The compensation judge found the opinions of Dr. Barnett and Dr. Gedan more persuasive and accepted their opinions over those of Dr. Hennessy and Dr. Lux. Both Dr. Barnett and Dr. Gedan opined, based on a review of the employee’s treatment records, the employee’s history, and physical examination of the employee, that the employee’s personal injury on February 2, 2006, was temporary and had resolved. While different inferences could be drawn from the evidence in this case, we cannot say that the opinions of Drs. Barnett and Gedan lack foundation, or that the judge’s acceptance of these opinions was clearly erroneous. We must, therefore, affirm.
Other Issues
Having affirmed the compensation judge’s finding that the employee’s personal injury of February 2, 2006, was temporary and had resolved by August 7, 2006, the remaining issues on appeal are rendered moot and need not be decided. See Kautz v. Setterlin Co., 410 N.W.2d 843, 40 W.C.D. 206 (Minn. 1987) (an employee is not entitled to continuing workers’ compensation benefits if he or she is no longer disabled as a result of the work injury). Since the employee is entitled to no further benefits after August 7, 2006, for the February 2, 2006, injury, there can be no recovery of a credit, pursuant to Minn. Stat. § 176.179, against future benefits for overpayments made under a mistake of fact or law.
[1] The employee began receiving Social Security disability benefits in 1998, for an unrelated condition, and limited her hours to maintain her eligibility for Social Security benefits. The employee had not worked outside the home for fourteen years prior to her employment with the employer.
[2] The insurer denied approval for the referral.
[3] The employee had previously seen Dr. Lux on February 21, 2006, for evaluation and treatment of headaches, unrelated to her work injury. In the course of his examination, Dr. Lux noted tenderness, soft tissue spasm and paraspinal trigger points in the thoracic and lumbar regions, with normal strength and tone, normal sensation and normal reflexes in the lower extremities.
[4] Dr. Lux did not have the employee’s MRI or EMG reports at the time of this examination.

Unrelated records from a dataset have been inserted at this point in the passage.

(* ===== verification/Contract.v ===== *)
(** The versioned documents of the HTTP API: [contract.rs].  Requests, the
    canonical manifest, and the stable enumerations with the names they have
    on the wire and in the database. *)
From stdpp Require Import prelude strings gmap.
From S2P Require Import Prelude Errors.

(** A [BTreeMap<String, String>]: the entries in key order. *)
Abbreviation StringMap := (list (string * string)).

Record RegisterClientRequest : Type := {
  rc_hostname : option string;
  rc_display_name : option string;
  rc_metadata : StringMap;
}.

Record SessionInput : Type := {
  source_agent : string;
  source_session_id : string;
}.

Record CaptureInput : Type := {
  ci_captured_at : string;
  ci_source_cursor : option string;
  ci_source_state_hash : option string;
  ci_source_metadata : StringMap;
  ci_project : option string;
  ci_repository : option string;
  ci_branch : option string;
  ci_source_agent_version : option string;
  ci_artifact_set_version : Z;
  ci_munshi_version : option string;
}.

Record Capture : Type := {
  captured_at : string;
  source_cursor : option string;
  source_state_hash : option string;
  source_metadata : StringMap;
  project : option string;
  repository : option string;
  branch : option string;
  source_agent_version : option string;
  artifact_set_version : Z;
  munshi_version : option string;
}.

Inductive Compression : Type := Identity | Zstd.

Record Artifact : Type := {
  logical_path : string;
  media_type : option string;
  original_size_bytes : Z;
  original_sha256 : string;
  stored_size_bytes : Z;
  stored_sha256 : string;
  compression : Compression;
}.

(** [ArtifactInput] and [Artifact] have the same seven fields; the code copies
    one into the other field by field once the input is validated. *)
Abbreviation ArtifactInput := Artifact.

Record ManifestInput : Type := {
  mi_schema_version : Z;
  mi_session : SessionInput;
  mi_capture : CaptureInput;
  mi_artifacts : option (list ArtifactInput);
  mi_artifact : option ArtifactInput;
}.

Record Manifest : Type := {
  schema_version : Z;
  session : SessionInput;
  capture : Capture;
  artifacts : list Artifact;
}.

Record CreateUploadRequest : Type := {
  cu_client_id : string;
  cu_capture_id : option string;
  cu_idempotency_key : option string;
  cu_manifest : ManifestInput;
}.

#[export] Instance SessionInput_eq_dec : EqDecision SessionInput.
Proof. solve_decision. Defined.
#[export] Instance Compression_eq_dec : EqDecision Compression.
Proof. solve_decision. Defined.
#[export] Instance Artifact_eq_dec : EqDecision Artifact.
Proof. solve_decision. Defined.
#[export] Instance Capture_eq_dec : EqDecision Capture.
Proof. solve_decision. Defined.
#[export] Instance Manifest_eq_dec : EqDecision Manifest.
Proof. solve_decision. Defined.

Definition LEGACY_ARTIFACT_SET_VERSION : Z := 1.

(** The document [Manifest::deserialize] accepts before it requires exactly
    one of the two artifact forms. *)
Record ManifestWire : Type := {
  wire_schema_version : Z;
  wire_session : SessionInput;
  wire_capture : Capture;
  wire_artifacts : option (list Artifact);
  wire_artifact : option Artifact;
}.

(** [impl Deserialize for Manifest], after serde has read the wire document. *)
Definition manifest_of_wire (w : ManifestWire) : res string Manifest :=
  let? arts :=
    match wire_artifacts w, wire_artifact w with
    | Some arts, None => Ok arts
    | None, Some a => Ok [a]
    | _, _ => Err "manifest must contain exactly one of artifacts or legacy artifact"%string
    end in
  Ok {| schema_version := wire_schema_version w;
        session := wire_session w;
        capture := wire_capture w;
        artifacts := arts |}.

(* ------------------------------------------------------------------ *)
(** ** Stable enumerations *)

Inductive UploadStatus : Type :=
| Created | ArtifactUploaded | Completed | Abandoned | Expired.

#[export] Instance UploadStatus_eq_dec : EqDecision UploadStatus.
Proof. solve_decision. Defined.

Inductive IntegrityRunStatus : Type := Running | Healthy | ActionRequired | Failed.

Inductive IntegritySeverity : Type := Info | Warning | Error.

Inductive IntegrityFindingKind : Type :=
| ManifestMissing | ManifestUnparseable | ManifestHashMismatch | SnapshotProjectionDrift
| DatabaseIntegrityFailure | ArtifactBlobReferenceMissing | BlobMetadataInvalid
| BlobFileMissing | BlobFileNonRegular | BlobFileSizeMismatch | BlobFileHashMismatch
| ArtifactOriginalMismatch | UnexpectedBlobFile | BlobOrphan | BlobGraceCandidate
| BlobGcEligibleCandidate | BlobStaleCandidate | TombstonedSnapshot | TransientChange.

Record ClientResponse : Type := {
  cr_client_id : string;
  cr_hostname : option string;
  cr_display_name : option string;
  cr_metadata : StringMap;
  cr_created_at : string;
  cr_updated_at : string;
}.

Record UploadArtifactStatus : Type := {
  uas_artifact_index : Z;
  uas_logical_path : string;
  uas_media_type : option string;
  uas_original_size_bytes : Z;
  uas_original_sha256 : string;
  uas_stored_size_bytes : Z;
  uas_stored_sha256 : string;
  uas_compression : Compression;
  uas_chunk_count : Z;
  uas_chunk_upload_url : string;
  uas_accepted_chunk_bitmap : string;
  uas_missing_chunk_indexes : list Z;
}.

Record UploadResponse : Type := {
  ur_upload_id : string;
  ur_capture_id : string;
  ur_session_id : string;
  ur_status : UploadStatus;
  ur_manifest_sha256 : string;
  ur_chunk_size_bytes : Z;
  ur_artifacts : list UploadArtifactStatus;
  ur_artifact_upload_url : string;
  ur_status_url : string;
  ur_abandon_url : string;
  ur_completion_url : string;
  ur_capture_url : string;
}.

Record UploadStatusResponse : Type := {
  us_upload_id : string;
  us_capture_id : string;
  us_session_id : string;
  us_status : UploadStatus;
  us_manifest_sha256 : option string;
  us_chunk_size_bytes : Z;
  us_artifacts : list UploadArtifactStatus;
  us_status_url : string;
  us_abandon_url : string;
  us_completion_url : string;
  us_capture_url : string;
}.

Record Receipt : Type := {
  receipt_version : Z;
  r_archive_instance_id : string;
  r_owner_namespace : string;
  r_snapshot_id : string;
  r_session_id : string;
  r_snapshot_fingerprint : string;
  r_manifest_sha256 : string;
  r_artifact_count : Z;
  r_total_original_bytes : Z;
  r_total_stored_bytes : Z;
  r_completed_at : string;
}.

Record CompletionTransfer : Type := {
  ct_upload_id : string;
  ct_capture_id : string;
  ct_upload_transfer_bytes : Z;
  ct_newly_persisted_physical_bytes : Z;
}.

Record CaptureProvenance : Type := {
  cp_capture_record_id : string;
  cp_capture_id : string;
  cp_client_id : string;
  cp_session_id : string;
  cp_upload_id : string;
  cp_snapshot_id : string;
  cp_manifest_id : string;
  cp_manifest_sha256 : string;
  cp_source_captured_at : string;
  cp_source_cursor : option string;
  cp_source_state_hash : option string;
  cp_source_metadata : StringMap;
  cp_project : option string;
  cp_repository : option string;
  cp_branch : option string;
  cp_source_agent_version : option string;
  cp_artifact_set_version : Z;
  cp_munshi_version : option string;
  cp_server_received_at : string;
  cp_server_completed_at : string;
  cp_capture_url : string;
  cp_manifest_url : string;
}.

Record CompletionResponse : Type := {
  c_receipt : Receipt;
  c_transfer : CompletionTransfer;
  c_capture : CaptureProvenance;
}.

Record DeleteSnapshotRequest : Type := {
  confirmation : option string;
  ds_reason : option string;
}.

Record TombstoneResponse : Type := {
  t_tombstone_id : string;
  t_deletion_audit_id : string;
  t_owner_namespace : string;
  t_session_id : string;
  t_snapshot_id : string;
  t_snapshot_fingerprint : string;
  t_manifest_sha256 : string;
  t_snapshot_completed_at : string;
  t_deleted_at : string;
  t_deleted_at_sort_key : Z;
  t_reason : option string;
  t_capture_count : Z;
  t_rearchived_snapshot_id : option string;
  t_rearchived_snapshot_url : option string;
  t_historical_receipt : Receipt;
}.

Record BlobGcResponse : Type := {
  inspected_blobs : Z;
  deleted_blobs : Z;
}.

(** An enumeration of the contract: the text each variant is stored and sent
    as, and the reader of that text.  [text_law] is what the code relies on
    when it reads back what it wrote. *)
Class TextEnum (T : Type) := {
  as_str : T -> string;
  parse : string -> option T;
  text_law : forall x s, parse s = Some x <-> s = as_str x;
}.

Module RunStatus.
Local Open Scope string_scope.
Definition as_str (s : IntegrityRunStatus) : string :=
  match s with
  | Running => "running"
  | Healthy => "healthy"
  | ActionRequired => "action_required"
  | Failed => "failed"
  end.
Definition parse (v : string) : option IntegrityRunStatus :=
  if bool_decide (v = "running") then Some Running
  else if bool_decide (v = "healthy") then Some Healthy
  else if bool_decide (v = "action_required") then Some ActionRequired
  else if bool_decide (v = "failed") then Some Failed
  else None.
End RunStatus.

Module Severity.
Local Open Scope string_scope.
Definition as_str (s : IntegritySeverity) : string :=
  match s with
  | Info => "info"
  | Warning => "warning"
  | Error => "error"
  end.
Definition parse (v : string) : option IntegritySeverity :=
  if bool_decide (v = "info") then Some Info
  else if bool_decide (v = "warning") then Some Warning
  else if bool_decide (v = "error") then Some Error
  else None.
End Severity.

Module FindingKind.
Local Open Scope string_scope.
Definition as_str (k : IntegrityFindingKind) : string :=
  match k with
  | ManifestMissing => "manifest_missing"
  | ManifestUnparseable => "manifest_unparseable"
  | ManifestHashMismatch => "manifest_hash_mismatch"
  | SnapshotProjectionDrift => "snapshot_projection_drift"
  | DatabaseIntegrityFailure => "database_integrity_failure"
  | ArtifactBlobReferenceMissing => "artifact_blob_reference_missing"
  | BlobMetadataInvalid => "blob_metadata_invalid"
  | BlobFileMissing => "blob_file_missing"
  | BlobFileNonRegular => "blob_file_non_regular"
  | BlobFileSizeMismatch => "blob_file_size_mismatch"
  | BlobFileHashMismatch => "blob_file_hash_mismatch"
  | ArtifactOriginalMismatch => "artifact_original_mismatch"
  | UnexpectedBlobFile => "unexpected_blob_file"
  | BlobOrphan => "blob_orphan"
  | BlobGraceCandidate => "blob_grace_candidate"
  | BlobGcEligibleCandidate => "blob_gc_eligible_candidate"
  | BlobStaleCandidate => "blob_stale_candidate"
  | TombstonedSnapshot => "tombstoned_snapshot"
  | TransientChange => "transient_change"
  end.
Definition parse (v : string) : option IntegrityFindingKind :=
  if bool_decide (v = "manifest_missing") then Some ManifestMissing
  else if bool_decide (v = "manifest_unparseable") then Some ManifestUnparseable
  else if bool_decide (v = "manifest_hash_mismatch") then Some ManifestHashMismatch
  else if bool_decide (v = "snapshot_projection_drift") then Some SnapshotProjectionDrift
  else if bool_decide (v = "database_integrity_failure") then Some DatabaseIntegrityFailure
  else if bool_decide (v = "artifact_blob_reference_missing")
    then Some ArtifactBlobReferenceMissing
  else if bool_decide (v = "blob_metadata_invalid") then Some BlobMetadataInvalid
  else if bool_decide (v = "blob_file_missing") then Some BlobFileMissing
  else if bool_decide (v = "blob_file_non_regular") then Some BlobFileNonRegular
  else if bool_decide (v = "blob_file_size_mismatch") then Some BlobFileSizeMismatch
  else if bool_decide (v = "blob_file_hash_mismatch") then Some BlobFileHashMismatch
  else if bool_decide (v = "artifact_original_mismatch") then Some ArtifactOriginalMismatch
  else if bool_decide (v = "unexpected_blob_file") then Some UnexpectedBlobFile
  else if bool_decide (v = "blob_orphan") then Some BlobOrphan
  else if bool_decide (v = "blob_grace_candidate") then Some BlobGraceCandidate
  else if bool_decide (v = "blob_gc_eligible_candidate") then Some BlobGcEligibleCandidate
  else if bool_decide (v = "blob_stale_candidate") then Some BlobStaleCandidate
  else if bool_decide (v = "tombstoned_snapshot") then Some TombstonedSnapshot
  else if bool_decide (v = "transient_change") then Some TransientChange
  else None.
End FindingKind.

(** [compression_name] and [parse_compression] of [ingestion.rs]. *)
Module CompressionText.
Local Open Scope string_scope.
Definition compression_name (c : Compression) : string :=
  match c with
  | Identity => "identity"
  | Zstd => "zstd"
  end.
Definition parse_compression (v : string) : option Compression :=
  if bool_decide (v = "identity") then Some Identity
  else if bool_decide (v = "zstd") then Some Zstd
  else None.
End CompressionText.

(** One case analysis proves the law of each of the four. *)
Ltac solve_text_law :=
  let x := fresh "x" in let s := fresh "s" in
  intros x s; split;
  [ intros H; cbn in H;
    repeat (case_bool_decide; [injection H as <-; assumption|]); discriminate H
  | intros ->; destruct x; reflexivity ].

#[export] Instance RunStatus_text : TextEnum IntegrityRunStatus.
Proof.
  refine {| as_str := RunStatus.as_str; parse := RunStatus.parse |}.
  unfold RunStatus.parse. solve_text_law.
Defined.
#[export] Instance Severity_text : TextEnum IntegritySeverity.
Proof.
  refine {| as_str := Severity.as_str; parse := Severity.parse |}.
  unfold Severity.parse. solve_text_law.
Defined.
#[export] Instance FindingKind_text : TextEnum IntegrityFindingKind.
Proof.
  refine {| as_str := FindingKind.as_str; parse := FindingKind.parse |}.
  unfold FindingKind.parse. solve_text_law.
Defined.
#[export] Instance Compression_text : TextEnum Compression.
Proof.
  refine {| as_str := CompressionText.compression_name;
            parse := CompressionText.parse_compression |}.
  unfold CompressionText.parse_compression. solve_text_law.
Defined.

Lemma as_str_inj {T} `{TextEnum T} (x y : T) : as_str x = as_str y -> x = y.
Proof.
  intros E. assert (Hx : parse (as_str x) = Some x) by (by apply text_law).
  assert (Hy : parse (as_str y) = Some y) by (by apply text_law).
  congruence.
Qed.

Lemma parse_as_str {T} `{TextEnum T} (x : T) : parse (as_str x) = Some x.
Proof. by apply text_law. Qed.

[5] The employer and insurer had previously filed NOIDs on April 27, 2006, and June 26, 2006. The grounds asserted as a basis for discontinuance were essentially the same in each of the NOIDs. A compensation judge, in an order on discontinuance issued June 7, 2006, denied the April 2006 request to discontinue, and temporary total disability benefits were reinstated. Temporary total disability benefits were ultimately paid through the date of hearing, March 9, 2007.